Do you believe many people underestimate the difficulty of cooking noodles? Given there are so many recipes for Asian noodles, are some chefs intimidated?
Chef Kittichai: Sure, something that is new can be intimidating.
What other plans do you have for Q4-Q1 2014? Anything you could leak to us about?
Chef Kittichai: I am opening a second Hyde & Seek Gastro Bar in Bangkok. I am also opening an Issaya Cooking Studio with Sub-Zero & Wolf in Bangkok, an Issaya Patisserie, and am releasing an Issaya pastry and dessert cookbook internationally as a follow up to my cookbook, Issaya Siamese Club: Innovative Thai Cuisine by Chef Ian Kittichai. I am also planning to open more Spot Dessert Bars in New York and Bangkok.
Lastly, do you have any advice for any restaurateurs out there looking to open a place? Is there a good time or a bad time to open a restaurant?

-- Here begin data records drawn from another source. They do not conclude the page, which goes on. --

(** Where the product fits the integer, a sleep is not shorter than asked for and
    less than a tick longer, and a timer is as near as ticks allow: half a tick. *)
Theorem sleep_rounds_up ms :
  0 < HZ -> 0 <= ms -> ms * HZ + 999 < 2 ^ 31 ->
  ms * HZ <= 1000 * sleep_ticks ms < ms * HZ + 1000.
Proof.
  intros HHZ Hms Hb. unfold sleep_ticks. assert (0 <= ms * HZ) by nia.
  rewrite (s32_small (ms * HZ)), s32_small, Z.quot_div_nonneg by lia.
  pose proof (Z.div_mod (ms * HZ + 999) 1000 ltac:(lia)).
  pose proof (Z.mod_pos_bound (ms * HZ + 999) 1000 ltac:(lia)).
  rewrite u32_small; lia.
Qed.

Theorem timer_rounds ms :
  0 < HZ -> 0 <= ms -> ms * HZ + 500 < 2 ^ 32 ->
  - 500 <= 1000 * timer_ticks ms - ms * HZ <= 500.
Proof.
  intros HHZ Hms Hb. unfold timer_ticks. destruct (Z.eqb_spec HZ 1000) as [->|_]; [lia |].
  assert (0 <= ms * HZ) by nia. rewrite (u32_small (ms * HZ)), u32_small by lia.
  pose proof (Z.div_mod (ms * HZ + 500) 1000 ltac:(lia)).
  pose proof (Z.mod_pos_bound (ms * HZ + 500) 1000 ltac:(lia)).
  lia.
Qed.

(** Beyond that the product wraps: with 250 ticks a second, a timer of some five
    hours expires at once. *)
Lemma timer_wraps : HZ = 250 -> timer_ticks 17179870 = 0.
Proof. intros HHZ. unfold timer_ticks. by rewrite HHZ. Qed.
End times.
End Times.

(** ** Serial numbers and debug output *)
Module Misc.
Section misc.
(** the kernel's simple_strtoul(s, NULL, 10) *)
Context (simple_strtoul : list Z -> Z).

(** osif_make_ntcan_serial: *pulSerial.  [s] is the text with its terminating zero;
    [None]: a read behind it. *)
Definition letter (c : Z) : bool := (65 <=? c) && (c <=? 80).
Definition osif_make_ntcan_serial (s : list Z) : option Z :=
  c0 ← s !! 0%nat;
  if letter c0 then
    c1 ← s !! 1%nat;
    if letter c1 then
      let lTemp := Z.lor (s32 (Z.shiftl (c0 - 65) 28)) (s32 (Z.shiftl (c1 - 65) 24)) in
      Some (Z.lor (u32 (simple_strtoul (drop 2 s))) (u32 lTemp))
    else Some 0
  else Some 0.

Lemma u32_s32 z : u32 (s32 z) = u32 z.
Proof.
  unfold u32, s32. rewrite Zminus_mod_idemp_l. f_equal. lia.
Qed.

Lemma u32_lor a b : u32 (Z.lor a b) = Z.lor (u32 a) (u32 b).
Proof. unfold u32. rewrite <- !Z.land_ones by lia. apply Z.land_lor_distr_l. Qed.

(** A serial number is two letters and a number: it keeps both letters and the
    number apart as long as the number has no more than 24 bits. *)
Theorem serial_fields (a b : Z) (rest : list Z) :
  0 <= a < 16 -> 0 <= b < 16 -> 0 <= simple_strtoul rest < 2 ^ 24 ->
  osif_make_ntcan_serial (65 + a :: 65 + b :: rest) =
    Some (a * 2 ^ 28 + b * 2 ^ 24 + simple_strtoul rest).
Proof.
  intros Ha Hb Hn. unfold osif_make_ntcan_serial. cbn [lookup list_lookup mbind option_bind drop].
  assert (letter (65 + a) = true /\ letter (65 + b) = true) as [-> ->] by (unfold letter; lia).
  replace (65 + a - 65) with a by lia. replace (65 + b - 65) with b by lia. cbv zeta.
  change (drop 0 rest) with rest.
  rewrite u32_lor, !u32_s32, (u32_small (simple_strtoul rest)) by lia.
  rewrite !u32_small by (rewrite Z.shiftl_mul_pow2; lia).
  replace (Z.lor (Z.shiftl a 28) (Z.shiftl b 24)) with (Z.shiftl (a * 16 + b) 24).
  - rewrite Z.lor_comm, lor_shiftl_add by lia. f_equal. lia.
  - replace 28 with (4 + 24) at 1 by lia. rewrite <- Z.shiftl_shiftl, <- Z.shiftl_lor by lia.
    f_equal. symmetry. apply (lor_shiftl_add b a 4); lia.
Qed.

(** osif_dprint of a driver built without ESDDBG: whether a message is printed *)
Definition osif_dprint_prints (verbose output_mask : Z) : bool :=
  let verbose_flags := Z.land verbose 0x000000FF in
  Z.land verbose_flags output_mask =? output_mask.

(** All bits of the mask have to be set, not one of them. *)
Lemma dprint_needs_all : osif_dprint_prints 0x01 0x03 = false /\ osif_dprint_prints 0x03 0x03 = true.
Proof. done. Qed.
End misc.
End Misc.

(** ** Witnesses *)
Module Witness.

Lemma div64_is_division_witness :
  Div64.osif_div64_32 (2 ^ 63 + 12345) 4000000007 =
    Div64.Quotient ((2 ^ 63 + 12345) / 4000000007) ((2 ^ 63 + 12345) mod 4000000007).
Proof. apply (Div64.div64_is_division (2 ^ 63 + 12345) 4000000007); lia. Defined.

End Witness.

Chef Kittichai: One thing that I have found to be true of opening restaurants anywhere in the world is the importance of location and real estate. The restaurant and its concept has to be in the right location for its target audience. There are destination restaurants out there that are successful, but on the whole you want to be in an accessible location for your intended market. Opening a restaurant is a huge undertaking, expensive, and the risk of failure is high – so the more elements in your favor the better!